To test phylogenetic patterns in FFP shape, we use the fit Discrete function, which is suitable for fitting models that involve discrete traits and phylogenetic trees. We tested all available evolutionary tree transformation models (Brownian, ACDC, lambda, kappa, delta, and white noise) and selected the one with the lowest average AICc (considering the 1000 phylogenetic trees) as the best evolutionary model for our data.

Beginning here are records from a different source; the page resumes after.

(* ===== verification/ClientInv.v ===== *)
(** * Lemmas on the client's answers

    The runs a client answers about have known statuses, its requests move the
    run manager by the manager's own steps, and every answer is JSON of the
    declared shape. *)

From S2P Require Import Prelude Entities GoStrings Json AgentRuns AgentSteps AgentInv Permissions Registry.
From S2P Require Import GoPath Paths FileOps Search Patch ToolOutput ClientTools.
Open Scope Z_scope.

(** ** Every stored run is known *)

(** The rows of a store are of runs in [X]. *)
Definition rows_in (X : string → Prop) (s : runStore) : Prop := ∀ rid, is_Some (agent_runs s !! rid) → X rid.

Definition rows_known (m : RunManager) : Prop := store_all (rows_in (λ rid, is_Some (runs m !! rid))) m.

Lemma rows_in_mono (X Y : string → Prop) m : (∀ rid, X rid → Y rid) → store_all (rows_in X) m → store_all (rows_in Y) m.
Proof. intros Hxy Hm s Hs rid Hr. apply Hxy. by apply (Hm s Hs). Qed.

Lemma persist_rows X w rs m : X (id rs) → store_all (rows_in X) m → store_all (rows_in X) (persistLocked w rs m).
Proof.
  intros Hx. apply store_all_write. intros s Hs rid. cbn [agent_runs upsert].
  intros [<-|Hr]%lookup_insert_is_Some'; [done|by apply Hs].
Qed.

Lemma append_rows X w rs src kind pl m : store_all (rows_in X) m →
  store_all (rows_in X) (appendRuntimeEventLocked w rs src kind pl m).2.
Proof. apply store_all_append. by intros ev s H. Qed.

Lemma transition_rows X w rs to m rs' m' : X (id rs) → store_all (rows_in X) m →
  transitionLocked w rs to m = Some (rs', m') → store_all (rows_in X) m'.
Proof.
  intros Hx Hm. unfold transitionLocked. destruct (negb _); [done|]. fold (moved w to rs).
  pose proof (append_rows X w (moved w to rs) "codebridge" (runStatusEventKind to) "" m Hm) as Ha.
  pose proof (append_run w (moved w to rs) "codebridge" (runStatusEventKind to) "" m) as Hr.
  destruct (appendRuntimeEventLocked _ _ _ _ _ _) as [rs1 m1]. cbn [fst snd] in *. intros [= <- <-].
  apply persist_rows; [|done]. rewrite Hr.
  rewrite (proj1 (push_event_fields w "codebridge" (runStatusEventKind to) "" (moved w to rs))).
  by rewrite (proj1 (moved_fields w to rs)).
Qed.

To test the relationship between FFP and calling site, we used phylogenetic GLM models, with the phyloGLM function, computing 100 bootstraps and using maximum penalized likelihood estimation. Here, we only used the presence or absence of FFP. This model was performed 1000 times (once for each phylogenetic tree) and we used the average coefficients to account for the phylogenetic uncertainty.
To test the relationship between SSD and FFP, we performed a phylogenetic linear model, with the “phylolm” function. FFP are categorized as lower dominant frequencies, preference for average dominant frequencies, and absence of preference. Here, we also use the average coefficients obtained from the 1000 trees. All analytic and phylogenetic procedures were performed in the software R v4.3.0 (R Core Team 2022), using the packages phytools (Revell 2012), phylolm (Tung Ho and Ané 2014), and geiger (Harmon et al. 2008).
Results
We obtained data for FFP for 30 species from 12 different families (see Supplementary Data). While almost half our species show preferences for lower values of dominant frequency (~ 53%), a considerable number prefer average values (20%) or do not show any preferences for call frequency (~ 27%). No species show preferences for higher values of dominant frequency. Figures 1, 2, and 3 present the distribution of studied traits (FFP, calling site, and SSD) mapped onto the phylogeny.
Species phylogenetic relationships and studied traits: female frequency preference (FFP), calling site and sexual size dimorphism (SSD), following one of the 1000 simulated trees by Jetz and Pyron (2018). Absence of dots represents data absence
Number of anuran species according to presence of FFP (female frequency preference) and their calling sites (aquatic, arboreal, or terrestrial)
Relationship between female frequency preference (FFP) and sexual size dimorphism (SSD) in anuran species. The box horizontal lines represent the interval between 25, 50 (median), and 75% percentiles. The vertical line represents the highest and lowest values excluding outliers (observations which fall outside by 1.5 times the interquartile range). Violin plots represent data distribution
Following the AICc criteria, the white-noise model had the best fit to the evolution of FFP in all our phylogenies (99.9% of trees; mean of AICc = 67.746; Table 1), coherent with Pagel’s lambda close to 0. As this model converts the tree into a star phylogeny, losing all traces of shared ancestry, we do not support the relation between phylogenetic proximity and FFP.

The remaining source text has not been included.